5 Disaster Recovery Testing Best Practices You Need To Know

Disaster has worked its way into our everyday lives and has become even more important than ever. Whether it’s climate disaster, extreme weather, human error or cybersecurity concerns, individuals and businesses have to learn how to navigate around interruptions and outages instead of simply hoping the worst-case scenario won’t happen. With following disaster recovery testing best practices you can prevent disaster, downtime and data loss and stay ahead of the curve.

According to the World Economic Forum, some of the top global risks for 2023 that will impact society over the next 2-year period include natural disasters & extreme weather events, large-scale environmental damage incidents, and widespread cybercrime and cyber insecurity, among other disaster-related topics. All of these risks are also projected to have an ongoing impact in the decade to come.

The pandemic has had long-reaching effects, and increased disaster frequency is no exception. Remote working conditions and economic insecurity have contributed to an increase in cyberattacks. In the face of these natural and man-made challenges, businesses need to ensure their data, applications, and workloads are protected. The best way to do this is through disaster recovery testing – ensuring best practices that your disaster recovery plan will go off without a hitch.

What Is A Disaster Recovery Plan?

A disaster recovery plan is often a component of a larger business continuity plan that adds structure to the company’s response to various types of disaster scenarios, as it relates to IT systems and infrastructure. Using a disaster recovery plan checklist allows you to respond and recover quickly when everyone is running around in panic mode.

Disaster recovery planning is falling squarely into IT’s domain as their responsibility is to keep the business’ information systems up and running.
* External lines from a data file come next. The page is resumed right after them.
(** [std::accumulate(first, last, init)]:
    [for (; first != last; ++first) init = init + *first; return init;]
    The fuel is the distance [last - first]. *)
Fixpoint accumulate_loop (fuel : nat) (first last : ptr) (init : P) : M T P :=
  if decide (first = last) then ret init
  else match fuel with
       | O => fun _ => None
       | S fuel' =>
           v <- load first ;; accumulate_loop fuel' (S first) last (padd init v)
       end.

Definition accumulate (first last : ptr) (init : P) : M T P :=
  accumulate_loop (last - first) first last init.

Definition sum (n : nat) (x : ptr) : M T P :=
  accumulate x (x + n) pzero.

Definition scale (n : nat) (alpha : T) (x : ptr) : M T unit :=
  for_loop n 0
    (fun i _ => xi <- load (x + i) ;; store (x + i) (mul xi alpha)) tt.

Definition set (n : nat) (alpha : T) (x : ptr) : M T unit :=
  for_loop n 0 (fun i _ => store (x + i) alpha) tt.

Definition mult_incr (n : nat) (alpha : T) (x y : ptr) : M T unit :=
  for_loop n 0
    (fun i _ =>
       xi <- load (x + i) ;; yi <- load (y + i) ;;
       store (y + i) (add yi (mul alpha xi)))
    tt.

Definition vector_operations_unoptimized : vector_ops T P :=
  {| vo_dot := dot; vo_sum := sum; vo_scale := scale;
     vo_set := set; vo_mult_incr := mult_incr |}.
End Unoptimized.

(** ** Concrete element types *)

(** Fixed-width integers: [+] and [*] wrap around modulo [2 ^ width]. *)
Section IntegerTypes.
Context {width : Z} {word : word.word width}.

#[export] Instance integer_scalar : Scalar word :=
  {| of_Z := word.of_Z; add := word.add; mul := word.mul |}.

(** Accumulating into a second integer type: each element is converted to
    the accumulator type ([unsigned] or [signed] source) and added there. *)
Context {pwidth : Z} {pword : word.word pwidth}.

Definition unsigned_promote : Promote word pword :=
  {| pzero := word.of_Z 0;
     padd := fun init v => word.add init (word.of_Z (word.unsigned v)) |}.

Definition signed_promote : Promote word pword :=
  {| pzero := word.of_Z 0;
     padd := fun init v => word.add init (word.of_Z (word.signed v)) |}.
End IntegerTypes.

(** An element type that is its own accumulator type. *)
Definition self_promote {T : Type} {scalar : Scalar T} : Promote T T :=
  {| pzero := of_Z 0; padd := add |}.

(** IEEE-754 binary interchange formats: [mw] trailing-significand bits and
    [ew] exponent bits ([float]: 23 and 8; [double]: 52 and 11).  A value is
    its bit pattern; arithmetic decodes, computes with the reference
    operations of [SpecFloat] (round to nearest, ties to even) and encodes. *)
Section IEEE754.
Context (mw ew : Z).
Local Open Scope Z_scope.

Definition ieee_prec : Z := mw + 1.
Definition ieee_emax : Z := 2 ^ (ew - 1).
Definition ieee_emin : Z := 3 - ieee_emax - ieee_prec.

Definition ieee_decode (z : Z) : spec_float :=
  let s := Z.testbit z (mw + ew) in
  let e := (z / 2 ^ mw) mod 2 ^ ew in
  let m := z mod 2 ^ mw in
  if e =? 2 ^ ew - 1 then
    if m =? 0 then S754_infinity s else S754_nan
  else if e =? 0 then
    match m with
    | Zpos p => S754_finite s p ieee_emin
    | _ => S754_zero s
    end
  else
    match m + 2 ^ mw with
    | Zpos p => S754_finite s p (e + ieee_emin - 1)
    | _ => S754_nan
    end.

Definition ieee_sign (s : bool) : Z := if s then 2 ^ (mw + ew) else 0.

Definition ieee_encode (f : spec_float) : Z :=
  match f with
  | S754_zero s => ieee_sign s
  | S754_infinity s => ieee_sign s + (2 ^ ew - 1) * 2 ^ mw
  | S754_nan => (2 ^ ew - 1) * 2 ^ mw + 2 ^ (mw - 1)
  | S754_finite s m e =>
      ieee_sign s +
      (if Zpos m <? 2 ^ mw then Zpos m
       else (e - ieee_emin + 1) * 2 ^ mw + (Zpos m - 2 ^ mw))
  end.

Definition ieee_of_Z (z : Z) : Z :=
  ieee_encode (binary_normalize ieee_prec ieee_emax z 0 false).

Definition ieee_add (a b : Z) : Z :=
  ieee_encode (SFadd ieee_prec ieee_emax (ieee_decode a) (ieee_decode b)).

Definition ieee_mul (a b : Z) : Z :=
  ieee_encode (SFmul ieee_prec ieee_emax (ieee_decode a) (ieee_decode b)).

Definition ieee_scalar {width : Z} {word : word.word width} : Scalar word :=
  {| of_Z := fun z => word.of_Z (ieee_of_Z z);
     add := fun a b => word.of_Z (ieee_add (word.unsigned a) (word.unsigned b));
     mul := fun a b => word.of_Z (ieee_mul (word.unsigned a) (word.unsigned b)) |}.
End IEEE754.

(** The two formats in use: binary32 and binary64. *)
Definition ieee_format (mw ew : Z) : Prop :=
  (mw = 23 /\ ew = 8)%Z \/ (mw = 52 /\ ew = 11)%Z.

(** [float] and [double] as 32- and 64-bit patterns. *)
Definition float := Naive.word32.
Definition double := Naive.word64.
Definition float_scalar : Scalar float := ieee_scalar 23 8.
Definition double_scalar : Scalar double := ieee_scalar 52 11.

(** A [double] literal with an integer value, as in [ArrayDouble{10, 20}]. *)
Definition double_of_Z (z : Z) : double := of_Z (Scalar := double_scalar) z.

(** ** [vector_operations_cblas<T>] *)

(** Element types a template can be instantiated at: the two floating types
    that have a specialisation, and the fixed-width integer types. *)
Inductive scalar_type : Type :=
  | float_t
  | double_t
  | integral_t (signed : bool) (bits : N).

(** The C++ type behind each [scalar_type] and its arithmetic. *)
Definition ctype (t : scalar_type) : Type :=
  match t with
  | float_t => float
  | double_t => double
  | integral_t _ bits => Naive.word (Z.of_N bits)
  end.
The metrics used when planning are primarily Recovery Time and Recovery Point. Disaster recovery plan success is all about how well you meet those targets when the chips (and your systems) are down.
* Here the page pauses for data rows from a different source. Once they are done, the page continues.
Definition shaweTaylor (length seed : Z) : ShaweTaylor := mkST false 0 0.

Definition collaborators (answers : list (Z * (Z * Z * Z * Z))) : Collaborators :=
  mkCollaborators [1024; 2048; 3072] getIFCSecurityLevel millerRabinTestsForIFC
                  getIFCAuxiliaryPrimesLegths millerRabin shaweTaylor
                  (ifcProvablePrime answers).

End Reference.

(** ** Counting the candidates a search loop tests

    Of the [n] candidates [randbits(N // 2) | 1] that a loop draws from
    position [from] of the random source, the number that [reaches] lets
    through to the gcd and Miller-Rabin tests. *)

Fixpoint candidatesTested (reaches : Z -> bool) (N : Z) (entropy : nat -> Z)
    (from n : nat) : Z :=
  match n with
  | O => 0
  | S n' =>
      (if reaches (Z.lor (Z.land (entropy from) (Z.ones (N / 2))) 1) then 1 else 0)
      + candidatesTested reaches N entropy (S from) n'
  end.

(** The candidates that pass the range check of step 4.4, and those that
    pass the distance and range checks of steps 5.4 and 5.5. *)
Definition reaches_step4 (coeff1 : Z) (p : Z) : bool := negb (p <? coeff1).

Definition reaches_step5 (distance coeff1 p : Z) (q : Z) : bool :=
  negb (Z.abs (p - q) <=? distance) && negb (q <? coeff1).

(** ** Sample runs

    Raw words of the random source and answers of the provable-prime
    construction on which the routines are run below. *)

Module Sample.

(** A random source that delivers the words of [draws], then zeros. *)
Definition source (draws : list Z) : Rng := mkRng (fun i => nth i draws 0) 0.

(** Two 1024-bit draws for [generateProbablePrimes(65537, 2048)]. *)
Definition pair_draw_p : Z :=
  177548774333072934669079093349649022945515926747736161844549227076494812929546088146961704142035748671868772319080874838133830604016167563303831203679079926424338793087672232105495306030494959539070999638817220342912303982204560195099776186859472033839859762958872239870747721532621613960124231645354455851326.
Definition pair_draw_q : Z :=
  161208979581192603401677328298938331566512451707553645060332974854891851264975681124823183398575464552844674610807073859387853024540815280847719813307509119042347885843055494436279685262701109507763489255123494252216913542017658087553698165131761553854673804717251318584293995110956627850297852093525419915768.
Definition pair_p : Z :=
  177548774333072934669079093349649022945515926747736161844549227076494812929546088146961704142035748671868772319080874838133830604016167563303831203679079926424338793087672232105495306030494959539070999638817220342912303982204560195099776186859472033839859762958872239870747721532621613960124231645354455851327.
Definition pair_q : Z :=
  161208979581192603401677328298938331566512451707553645060332974854891851264975681124823183398575464552844674610807073859387853024540815280847719813307509119042347885843055494436279685262701109507763489255123494252216913542017658087553698165131761553854673804717251318584293995110956627850297852093525419915769.

(** Auxiliary primes and a 512-bit draw for
    [generateProbablePrimeWithAuxiliaryPrimes(p1, p2, 1024, 65537)]. *)
Definition aux_p1 : Z :=
  2205773509948124187326430508301.
Definition aux_p2 : Z :=
  1474630450100781855829261926349.
Definition aux_draw : Z :=
  1390894260932856430207288789366669484535471429815176411887228323748969689079280913803458629012527375436818555868513151724385381525270985089101746629935214.
Definition aux_X : Z :=
  8094798225904154979994301288469592548275154340111373100749009045609851704116054402204395778095979089281834484961756177151262322931244270062318571132977262.
Definition aux_Y : Z :=
  8094798225904154979994301288469592548275154340111373100749009045609851704116054402204395778101788041414847493317556890975911054043112114052149259978579411.

(** Draws for [generateProbablePrimesWithConditions] with
    [probablePrimes = True] and the even exponent [2 ** 17]. *)
Definition even_draw_Xp1 : Z :=
  983140850195285884884652224450.
Definition even_draw_Xp2 : Z :=
  767175240766531927508716404086.
Definition even_draw_X : Z :=
  2435357826195642694961281442801823994500681788474057633409129866523300739268685252651250036560159663855912831296877464888.
Definition even_Xp1 : Z :=
  2250791450423515286381355429827.
Definition even_Xp2 : Z :=
  2034825840994761329005419609463.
  • Recovery Time Objective (RTO): RTO is the targeted length of time from failure to restoration of business systems and services after a disaster.
  • Recovery Point Objective (RPO): RPO is the maximum amount of data loss the business deems acceptable following a disaster or failure.

In contrast to disaster recovery planning, the business continuity plan often involves decision-makers from other departments, including legal and public relations. The business continuity plan will answer questions such as: What is the company’s communication strategy to customers and the market in the event of a data breach? How do I continue business operations after a disaster event? How do I communicate with employees after a disaster?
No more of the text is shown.